Working in a Culture of Accountability creates a strong sense of what we call “organizational health and integrity.” It is the collective version of individual health and integrity where “I will do what I say I will do” becomes “We will do what we say we will do.” When people do everything in their power to do what they say they will do, rather than talk and complain, work becomes predictable and commitments become reality.
How often do you hear people in your organization ask questions and make comments such as “Why can’t people do what they say they’ll do?” “Why can’t people stay focused on what matters most?” “What makes people so political and turf-oriented in this organization?” “How do they expect us to keep up with their changing priorities?” “We talk and talk about the same old issues, but nothing ever changes.” “Nobody walks the talk around here.” In reality, such questions and comments are pretty typical in organizations today, so this is why people in organizations develop a heightened awareness of inconsistencies, contradictions, and hypocrisy. Organizations and leaders that do not address these accountability issues can expect to pay a huge price for their inattention: unmet expectations and undelivered results throughout the organization.

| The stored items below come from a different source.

Lemma sound_line fuel : sound_at fuel -> forall ps ts, spelt ts ps -> (4 * left ps + 3 < S fuel)%nat ->
  leads (derives line_of ts ps) (parseline buf (S fuel) ps).
Proof.
  intros (IHl & IHp & _) ps ts Hs Hf. cbn [parseline]. eapply leads_bind; [apply (IHp ps ts); [done|lia]|].
  intros [c' p1] (t & u & c & -> & D1 & D2 & D3 & D4). cbn [fst snd] in *.
  eapply leads_bind; [apply (leads_backs fuel c' c p1 u); [done|done|lia]|].
  intros [e' p2] (t2 & u2 & e & -> & E1 & E2 & E3 & E4). cbn [fst snd] in *.
  destruct (peek_spells u2 p2 ";" E3 eq_refl) as (p3 & -> & S3 & _ & L3). destruct (front_in u2 ";") eqn:F.
  2: { exists (t ++ t2), u2, e. split_and!; try done; [by rewrite <-(assoc_L app)|by apply (line_last t t2 c)|cbn [snd]; lia]. }
  destruct (front_single u2 ";" 59 F) as [ts' ->]; try done. destruct (gettoken_spells _ _ p3 S3) as (q & p4 & -> & S4 & _ & _ & L4).
  eapply leads_bind; [apply (IHl p4 ts'); [done|lia]|]. intros [r' p5] (t3 & u3 & r & -> & F1 & F2 & F3 & F4). cbn [fst snd] in *.
  exists (t ++ t2 ++ Sym 59 :: t3), u3, (LIST e r).
  split_and!; try done; [by rewrite <-!(assoc_L app)|by apply (line_seq t t2 t3 c)|by constructor|cbn [snd]; lia].
Qed.
Lemma sound_pipe fuel : sound_at fuel -> forall ps ts, spelt ts ps -> (4 * left ps + 2 < S fuel)%nat ->
  leads (derives pipe_of ts ps) (parsepipe buf (S fuel) ps).
Proof.
  intros (_ & IHp & IHe & _) ps ts Hs Hf. cbn [parsepipe]. eapply leads_bind; [apply (IHe ps ts); [done|lia]|].
  intros [e' p2] (t & u2 & e & -> & D1 & D2 & D3 & D4). cbn [fst snd] in *.
  destruct (peek_spells u2 p2 "|" D3 eq_refl) as (p3 & -> & S3 & _ & L3). destruct (front_in u2 "|") eqn:F.
  2: { exists t, u2, e. split_and!; try done; [by apply pipe_last|cbn [snd]; lia]. }
  destruct (front_single u2 "|" 124 F) as [ts' ->]; try done. destruct (gettoken_spells _ _ p3 S3) as (q & p4 & -> & S4 & _ & _ & L4).
  eapply leads_bind; [apply (IHp p4 ts'); [done|lia]|]. intros [r' p5] (t3 & u3 & r & -> & F1 & F2 & F3 & F4). cbn [fst snd] in *.
  exists (t ++ Sym 124 :: t3), u3, (PIPE e r).
  split_and!; try done; [by rewrite <-!(assoc_L app)|by apply pipe_more|by constructor|cbn [snd]; lia].
Qed.
Lemma sound_exec fuel : sound_at fuel -> forall ps ts, spelt ts ps -> (4 * left ps + 1 < S fuel)%nat ->
  leads (derives exec_of ts ps) (parseexec buf (S fuel) ps).
Proof.
  intros (_ & _ & _ & IHb) ps ts Hs Hf. cbn [parseexec]. destruct (peek_spells ts ps "(" Hs eq_refl) as (p1 & -> & S1 & _ & L1).
  destruct (front_in ts "(") eqn:F.
  - eapply leads_mono; [apply (IHb p1 ts); [done|lia]|]. intros [e' p2] (t & u2 & e & -> & D1 & D2 & D3 & D4). exists t, u2, e.
    cbn [fst snd] in *. split_and!; try done. cbn [snd]. lia.
  - eapply leads_bind; [apply (leads_redirs fuel execcmd (EXEC []) p1 ts); [by repeat constructor|done|lia]|].
    intros [c' p2] (t & u & c & -> & D1 & D2 & D3 & D4). cbn [fst snd] in *.
    eapply leads_mono; [apply (leads_args fuel 0 c' c p2 u); [done|done|lia]|]. intros [e' p3] (t2 & u2 & e & -> & E1 & E2 & E3 & E4).
    cbn [fst snd] in *. exists (t ++ t2), u2, e. split_and!; try done; [by rewrite <-!(assoc_L app)|by apply (exec_simple t t2 c)|cbn [snd]; lia].
Qed.
Lemma sound_block fuel : sound_at fuel -> forall ps ts, spelt ts ps -> (4 * left ps < S fuel)%nat ->
  leads (derives exec_of ts ps) (parseblock buf (S fuel) ps).
Proof.
  intros (IHl & _) ps ts Hs Hf. cbn [parseblock]. destruct (peek_spells ts ps "(" Hs eq_refl) as (p1 & -> & S1 & _ & L1).
  destruct (front_in ts "(") eqn:F; cbn [negb]; [|apply leads_panic].
  destruct (front_single ts "(" 40 F) as [ts' ->]; try done. destruct (gettoken_spells _ _ p1 S1) as (q & p2 & -> & S2 & _ & _ & L2).
  eapply leads_bind; [apply (IHl p2 ts'); [done|lia]|]. intros [c' p3] (t & u & c & -> & D1 & D2 & D3 & D4). cbn [fst snd] in *.
  destruct (peek_spells u p3 ")" D3 eq_refl) as (p4 & -> & S4 & _ & L4). destruct (front_in u ")") eqn:F'; cbn [negb]; [|apply leads_panic].
  destruct (front_single u ")" 41 F') as [u' ->]; try done. destruct (gettoken_spells _ _ p4 S4) as (q' & p5 & -> & S5 & _ & _ & L5).
  eapply leads_mono; [apply (leads_redirs fuel c' c p5 u'); [done|done|lia]|]. intros [e' p6] (t2 & u2 & e & -> & E1 & E2 & E3 & E4).
  cbn [fst snd] in *. exists (Sym 40 :: t ++ Sym 41 :: t2), u2, e.
  split_and!; try done; [cbn [app]; by rewrite <-!(assoc_L app)|by apply (exec_block t t2 c)|cbn [snd]; lia].
Qed.
Lemma sound fuel : sound_at fuel.
Proof.
  induction fuel as [|fuel IH]; [split_and!; intros; lia|].
  split_and!; [by apply sound_line|by apply sound_pipe|by apply sound_exec|by apply sound_block].
Qed.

Only when leaders and organizations are serious about creating a Culture of Accountability can they permanently move from talking about inconsistencies, contradictions, and hypocrisy to doing something about them. How do you make that happen? You do it by “Follow Through,” “Get Real,” and “Speak Up.” Follow Through means to do what you say you will do, Get Real means to get to the truth, and Speak Up means to say what needs to be said. No team or organization can expect to develop true accountability or a Culture of Accountability without these values and their associated actions.